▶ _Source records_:
= = = =

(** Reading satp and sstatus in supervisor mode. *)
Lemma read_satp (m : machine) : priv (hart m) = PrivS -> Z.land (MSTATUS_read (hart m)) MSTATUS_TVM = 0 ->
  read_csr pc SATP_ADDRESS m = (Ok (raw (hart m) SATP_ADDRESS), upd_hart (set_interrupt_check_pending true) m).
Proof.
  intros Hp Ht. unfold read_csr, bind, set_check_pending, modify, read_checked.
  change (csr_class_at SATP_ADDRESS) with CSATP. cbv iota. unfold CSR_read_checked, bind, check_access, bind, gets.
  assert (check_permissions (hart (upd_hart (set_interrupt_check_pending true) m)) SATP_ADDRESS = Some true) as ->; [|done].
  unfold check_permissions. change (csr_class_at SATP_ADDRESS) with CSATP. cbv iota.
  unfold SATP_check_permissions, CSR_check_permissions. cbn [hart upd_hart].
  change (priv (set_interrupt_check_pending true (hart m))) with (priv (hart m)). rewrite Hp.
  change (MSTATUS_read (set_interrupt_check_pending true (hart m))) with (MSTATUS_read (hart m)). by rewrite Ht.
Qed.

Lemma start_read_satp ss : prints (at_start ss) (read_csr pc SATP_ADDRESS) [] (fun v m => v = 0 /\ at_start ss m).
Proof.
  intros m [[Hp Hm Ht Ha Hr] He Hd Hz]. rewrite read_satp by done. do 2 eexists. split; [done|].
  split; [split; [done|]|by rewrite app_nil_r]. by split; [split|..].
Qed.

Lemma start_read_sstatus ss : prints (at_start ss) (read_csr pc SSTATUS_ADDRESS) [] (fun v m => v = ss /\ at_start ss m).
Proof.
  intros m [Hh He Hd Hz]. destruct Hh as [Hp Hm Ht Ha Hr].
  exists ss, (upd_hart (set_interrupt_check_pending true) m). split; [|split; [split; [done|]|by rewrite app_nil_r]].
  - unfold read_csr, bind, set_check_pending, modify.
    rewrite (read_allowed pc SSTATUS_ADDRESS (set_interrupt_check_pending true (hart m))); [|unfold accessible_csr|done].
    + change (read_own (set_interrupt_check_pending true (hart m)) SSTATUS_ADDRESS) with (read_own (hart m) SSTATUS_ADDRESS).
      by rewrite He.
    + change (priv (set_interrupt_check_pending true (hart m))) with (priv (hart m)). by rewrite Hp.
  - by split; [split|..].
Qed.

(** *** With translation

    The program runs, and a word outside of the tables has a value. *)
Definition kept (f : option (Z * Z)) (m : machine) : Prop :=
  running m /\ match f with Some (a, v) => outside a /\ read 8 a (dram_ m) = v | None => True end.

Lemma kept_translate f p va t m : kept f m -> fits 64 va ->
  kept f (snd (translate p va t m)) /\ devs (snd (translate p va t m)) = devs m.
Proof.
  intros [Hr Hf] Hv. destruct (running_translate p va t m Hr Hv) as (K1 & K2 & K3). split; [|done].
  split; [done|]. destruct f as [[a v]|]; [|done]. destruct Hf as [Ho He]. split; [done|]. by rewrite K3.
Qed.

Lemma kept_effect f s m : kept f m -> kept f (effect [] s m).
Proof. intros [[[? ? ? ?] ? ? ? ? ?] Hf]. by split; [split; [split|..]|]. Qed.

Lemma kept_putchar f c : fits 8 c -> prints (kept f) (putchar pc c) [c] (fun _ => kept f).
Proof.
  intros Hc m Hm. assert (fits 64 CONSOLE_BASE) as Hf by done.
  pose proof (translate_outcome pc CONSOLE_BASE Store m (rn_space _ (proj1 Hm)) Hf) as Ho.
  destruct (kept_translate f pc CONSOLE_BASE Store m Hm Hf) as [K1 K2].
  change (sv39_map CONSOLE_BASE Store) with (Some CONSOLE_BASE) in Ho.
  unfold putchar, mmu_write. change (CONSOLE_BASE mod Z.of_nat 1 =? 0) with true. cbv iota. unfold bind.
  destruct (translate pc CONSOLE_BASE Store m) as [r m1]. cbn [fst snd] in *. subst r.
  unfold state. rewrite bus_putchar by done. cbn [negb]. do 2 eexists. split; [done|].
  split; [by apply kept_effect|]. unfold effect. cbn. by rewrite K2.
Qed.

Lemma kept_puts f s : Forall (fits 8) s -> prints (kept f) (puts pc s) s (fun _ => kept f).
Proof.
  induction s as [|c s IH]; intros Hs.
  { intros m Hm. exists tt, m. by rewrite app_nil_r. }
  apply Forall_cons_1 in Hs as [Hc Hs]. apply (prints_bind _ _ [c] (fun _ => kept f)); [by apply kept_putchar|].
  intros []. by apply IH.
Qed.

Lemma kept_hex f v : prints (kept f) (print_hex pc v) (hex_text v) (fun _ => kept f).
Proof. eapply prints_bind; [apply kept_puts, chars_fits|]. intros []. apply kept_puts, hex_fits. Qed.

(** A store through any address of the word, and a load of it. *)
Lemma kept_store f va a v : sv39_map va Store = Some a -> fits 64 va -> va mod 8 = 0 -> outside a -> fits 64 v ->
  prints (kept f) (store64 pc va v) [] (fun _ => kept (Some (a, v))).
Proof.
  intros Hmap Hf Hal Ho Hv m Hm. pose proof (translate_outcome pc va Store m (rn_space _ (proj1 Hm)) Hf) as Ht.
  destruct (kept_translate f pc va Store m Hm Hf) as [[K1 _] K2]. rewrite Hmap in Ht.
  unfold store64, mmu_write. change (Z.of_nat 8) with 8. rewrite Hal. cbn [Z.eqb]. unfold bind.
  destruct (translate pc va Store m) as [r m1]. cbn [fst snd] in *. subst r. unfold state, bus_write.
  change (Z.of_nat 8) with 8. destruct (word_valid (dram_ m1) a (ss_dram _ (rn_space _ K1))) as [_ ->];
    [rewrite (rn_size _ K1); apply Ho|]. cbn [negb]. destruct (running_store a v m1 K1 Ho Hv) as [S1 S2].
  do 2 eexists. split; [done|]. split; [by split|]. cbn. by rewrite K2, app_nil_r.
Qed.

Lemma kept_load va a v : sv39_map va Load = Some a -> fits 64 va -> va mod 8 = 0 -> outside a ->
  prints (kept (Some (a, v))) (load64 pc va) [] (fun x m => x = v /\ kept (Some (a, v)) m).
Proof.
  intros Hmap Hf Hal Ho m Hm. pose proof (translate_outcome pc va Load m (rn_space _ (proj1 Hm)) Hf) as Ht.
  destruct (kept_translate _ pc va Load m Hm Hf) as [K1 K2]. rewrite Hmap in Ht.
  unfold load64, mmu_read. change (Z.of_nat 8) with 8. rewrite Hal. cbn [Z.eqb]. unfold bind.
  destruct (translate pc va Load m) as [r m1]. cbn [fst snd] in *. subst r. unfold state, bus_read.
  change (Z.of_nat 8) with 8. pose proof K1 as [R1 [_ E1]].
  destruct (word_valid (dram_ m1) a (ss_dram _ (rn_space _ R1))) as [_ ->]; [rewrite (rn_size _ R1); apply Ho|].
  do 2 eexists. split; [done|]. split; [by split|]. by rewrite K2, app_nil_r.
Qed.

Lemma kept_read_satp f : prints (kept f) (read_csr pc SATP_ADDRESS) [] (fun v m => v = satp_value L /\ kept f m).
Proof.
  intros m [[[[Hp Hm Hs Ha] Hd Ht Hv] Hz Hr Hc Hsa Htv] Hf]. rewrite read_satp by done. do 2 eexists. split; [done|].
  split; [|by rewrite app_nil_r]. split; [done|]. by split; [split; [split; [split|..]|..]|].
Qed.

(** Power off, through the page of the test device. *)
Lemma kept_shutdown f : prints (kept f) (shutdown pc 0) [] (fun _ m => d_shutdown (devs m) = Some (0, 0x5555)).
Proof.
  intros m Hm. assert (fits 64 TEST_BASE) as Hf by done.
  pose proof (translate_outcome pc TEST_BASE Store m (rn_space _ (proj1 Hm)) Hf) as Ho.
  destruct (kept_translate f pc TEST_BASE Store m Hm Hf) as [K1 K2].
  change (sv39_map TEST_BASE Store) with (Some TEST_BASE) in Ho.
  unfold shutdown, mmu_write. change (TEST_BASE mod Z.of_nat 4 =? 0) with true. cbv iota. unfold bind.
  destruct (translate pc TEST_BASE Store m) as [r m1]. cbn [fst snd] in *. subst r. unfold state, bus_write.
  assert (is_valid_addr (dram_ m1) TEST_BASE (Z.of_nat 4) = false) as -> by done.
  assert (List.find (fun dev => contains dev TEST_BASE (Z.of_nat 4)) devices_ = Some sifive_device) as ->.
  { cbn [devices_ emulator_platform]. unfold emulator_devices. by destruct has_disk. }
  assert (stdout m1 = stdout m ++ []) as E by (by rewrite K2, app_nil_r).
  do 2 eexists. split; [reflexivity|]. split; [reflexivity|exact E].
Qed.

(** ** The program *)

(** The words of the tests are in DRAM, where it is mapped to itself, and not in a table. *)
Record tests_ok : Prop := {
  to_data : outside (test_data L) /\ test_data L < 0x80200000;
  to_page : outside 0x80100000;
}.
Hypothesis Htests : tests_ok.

= = = =

▶ _About this exercise_:
Look above for the line containing "assert (List.find (fun". From there to the final line of the entries, repeat every line exactly.

▶ _Written answer_:
  assert (List.find (fun dev => contains dev TEST_BASE (Z.of_nat 4)) devices_ = Some sifive_device) as ->.
  { cbn [devices_ emulator_platform]. unfold emulator_devices. by destruct has_disk. }
  assert (stdout m1 = stdout m ++ []) as E by (by rewrite K2, app_nil_r).
  do 2 eexists. split; [reflexivity|]. split; [reflexivity|exact E].
Qed.

(** ** The program *)

(** The words of the tests are in DRAM, where it is mapped to itself, and not in a table. *)
Record tests_ok : Prop := {
  to_data : outside (test_data L) /\ test_data L < 0x80200000;
  to_page : outside 0x80100000;
}.
Hypothesis Htests : tests_ok.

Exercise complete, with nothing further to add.